El  jueves 20 de enero los científicos encargados de manejar el reloj del fin del mundo (Doomsday Clock) comparecieron para dar a conocer que se mantiene a poco más de minuto y medio del colapso final debido a que prevalecen los mismos factores de riesgo: las armas atómicas y biológicas, el cambio climático, la pandemia.

TXT:: Juan Carlos Hidalgo

A los que hay que sumar otro elemento determinante: la desinformación. Todo ello confluye en que permanezca en el mismo lugar en que fue colocado hace justamente hace un año, según lo determinaron los científicos atómicos que participan en dicho ejercicio y para quienes seguimos: “atrapados en un momento particularmente peligroso”, como especie.
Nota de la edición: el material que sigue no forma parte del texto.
Context (unquote_plain : ∀ raw, escaped_in raw = false → unquote raw = raw).

(** A loop variable that only the member [name] writes. *)
Lemma steps_field {A V} step (get : A → V) name (g : bytes → json → option V) :
  (∀ k pad j st st', step k pad j st = Some st' →
     if decide (k = name) then g pad j = Some (get st') else get st' = get st) →
  ∀ ms st st', plain_keys ms = true → NoDup (names ms) → steps step ms st = Some st' →
  match member name ms with
  | Some (pad, j) => g pad j = Some (get st')
  | None => get st' = get st
  end.
Proof using unquote_plain.
  intros Hstep ms. induction ms as [|[[k pad] j] ms IH]; intros st st' Hk Hn Hs; [by injection Hs as ->|].
  cbn in Hs. destruct (step k pad j st) as [st1|] eqn:E; [|done]. cbn in Hs.
  apply andb_prop in Hk as [Hk%negb_true_iff Hks]. cbn in Hk. cbn in Hn. apply NoDup_cons in Hn as [Hnin Hn].
  pose proof (Hstep _ _ _ _ _ E) as Hg. pose proof (IH _ _ Hks Hn Hs) as Hms. cbn [member].
  rewrite (unquote_plain k) in Hnin |- * by done. destruct (decide (k = name)) as [->|].
  - assert (member name ms = None) as Hm.
    { clear -Hnin. induction ms as [|[[k pad] j] ms IH]; [done|]. cbn in Hnin |- *.
      apply not_elem_of_cons in Hnin as [? ?]. rewrite decide_False by done. by apply IH. }
    rewrite Hm in Hms. by rewrite Hms.
  - destruct (member name ms) as [[pad' j']|]; [done|congruence].
Qed.

Lemma case_step_upd {A V W} name name' (g : bytes → json → option V) (g' : bytes → json → option W)
    (upd : A → V → A) (get : A → W) step :
  (∀ st v, get (upd st v) = get st) → name ≠ name' →
  (∀ k pad j st st', step k pad j st = Some st' →
     if decide (k = name') then g' pad j = Some (get st') else get st' = get st) →
  ∀ k pad j st st', case_step name g upd step k pad j st = Some st' →
     if decide (k = name') then g' pad j = Some (get st') else get st' = get st.
Proof using Type.
  intros Hget Hne Hs k pad j st st'. unfold case_step, bytesEqualString, bytes_eqb.
  case_bool_decide as E; [|apply Hs]. subst k. rewrite decide_False by done.
  destruct (g pad j) as [v|]; [|done]. intros [= <-]. apply Hget.
Qed.

Lemma case_step_set {A V} name (g : bytes → json → option V) (upd : A → V → A) (get : A → V) step :
  (∀ st v, get (upd st v) = v) →
  (∀ k pad j st st', step k pad j st = Some st' → get st' = get st) →
  ∀ k pad j st st', case_step name g upd step k pad j st = Some st' →
     if decide (k = name) then g pad j = Some (get st') else get st' = get st.
Proof using Type.
  intros Hget Hs k pad j st st'. unfold case_step, bytesEqualString, bytes_eqb.
  case_bool_decide as E; [|rewrite decide_False by done; apply Hs]. subst k. rewrite decide_True by done.
  destruct (g pad j) as [v|]; [|done]. intros [= <-]. by rewrite Hget.
Qed.

Lemma case_step_keep {A V W} name (g : bytes → json → option V) (upd : A → V → A) (get : A → W) step :
  (∀ st v, get (upd st v) = get st) →
  (∀ k pad j st st', step k pad j st = Some st' → get st' = get st) →
  ∀ k pad j st st', case_step name g upd step k pad j st = Some st' → get st' = get st.
Proof using Type.
  intros Hget Hs k pad j st st'. unfold case_step. destruct (bytesEqualString k name); [|apply Hs].
  destruct (g pad j) as [v|]; [|done]. intros [= <-]. apply Hget.
Qed.

Lemma unchanged_keep {A V} (get : A → V) k pad j st st' : unchanged k pad j st = Some st' → get st' = get st.
Proof using Type. by intros [= ->]. Qed.

(** The loop variable of a string member is the field of the struct. *)
Lemma simple_field {A} step (get : A → bytes) name ms st st' :
  (∀ k pad j st st', step k pad j st = Some st' →
     if decide (k = name) then simple pad j = Some (get st') else get st' = get st) →
  get st = [] → NoDup (names ms) → objectOf step st ms = Some st' → stringField name ms = Some (get st').
Proof using unquote_plain.
  intros Hs Hst Hn. unfold objectOf. destruct (plain_keys ms) eqn:Hk; [|done]. intros H.
  pose proof (steps_field step get name simple Hs ms st st' Hk Hn H) as Hf. unfold stringField.
  destruct (member name ms) as [[[|? ?] j]|]; [|done|congruence].
  destruct j as [| | | |raw| |]; try done. simpl in Hf. destruct (escaped_in raw) eqn:He; [done|].
  injection Hf as <-. by rewrite unquote_plain.
Qed.

Ltac case_steps :=
  repeat first
    [ apply case_step_set; [done|]
    | apply case_step_upd; [done|done|]
    | apply case_step_keep; [done|]
    | apply unchanged_keep ].

Lemma turnObject_fields ms t :
  NoDup (names ms) → objectOf turnObjectStep noTurn ms = Some t →
  stringField (str "id") ms = Some (id t) ∧ stringField (str "turnId") ms = Some (turnID t) ∧
  stringField (str "turn_id") ms = Some (turnID2 t).
Proof using unquote_plain.
  intros Hn Ht. split_and!.
  - apply (simple_field turnObjectStep id _ ms noTurn); [unfold turnObjectStep; case_steps|done..].
  - apply (simple_field turnObjectStep turnID _ ms noTurn); [unfold turnObjectStep; case_steps|done..].
  - apply (simple_field turnObjectStep turnID2 _ ms noTurn); [unfold turnObjectStep; case_steps|done..].
Qed.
Las primeras reacciones mediáticas se han encaminado hacia que al menos no hemos avanzado de un año al otro. Para Sharon Squassoni, miembro del equipo editorial del Boletín de Científicos Atómicos, organismo que maneja esa cuenta simbólica, la humanidad transita un momento en el que no hay estabilidad ni seguridad.

El reloj del juicio final se localiza en la Universidad de Chicago y fue una iniciativa que comenzó en, 1947 y que fue incrementando su importancia con la guerra fría. Al día de hoy se trata de un indicador internacionalmente reconocido para evidenciar el estado en que se encuentra el mundo y su vulnerabilidad.

Recuérdenlo, nos encontramos a 100 segundos del colapso.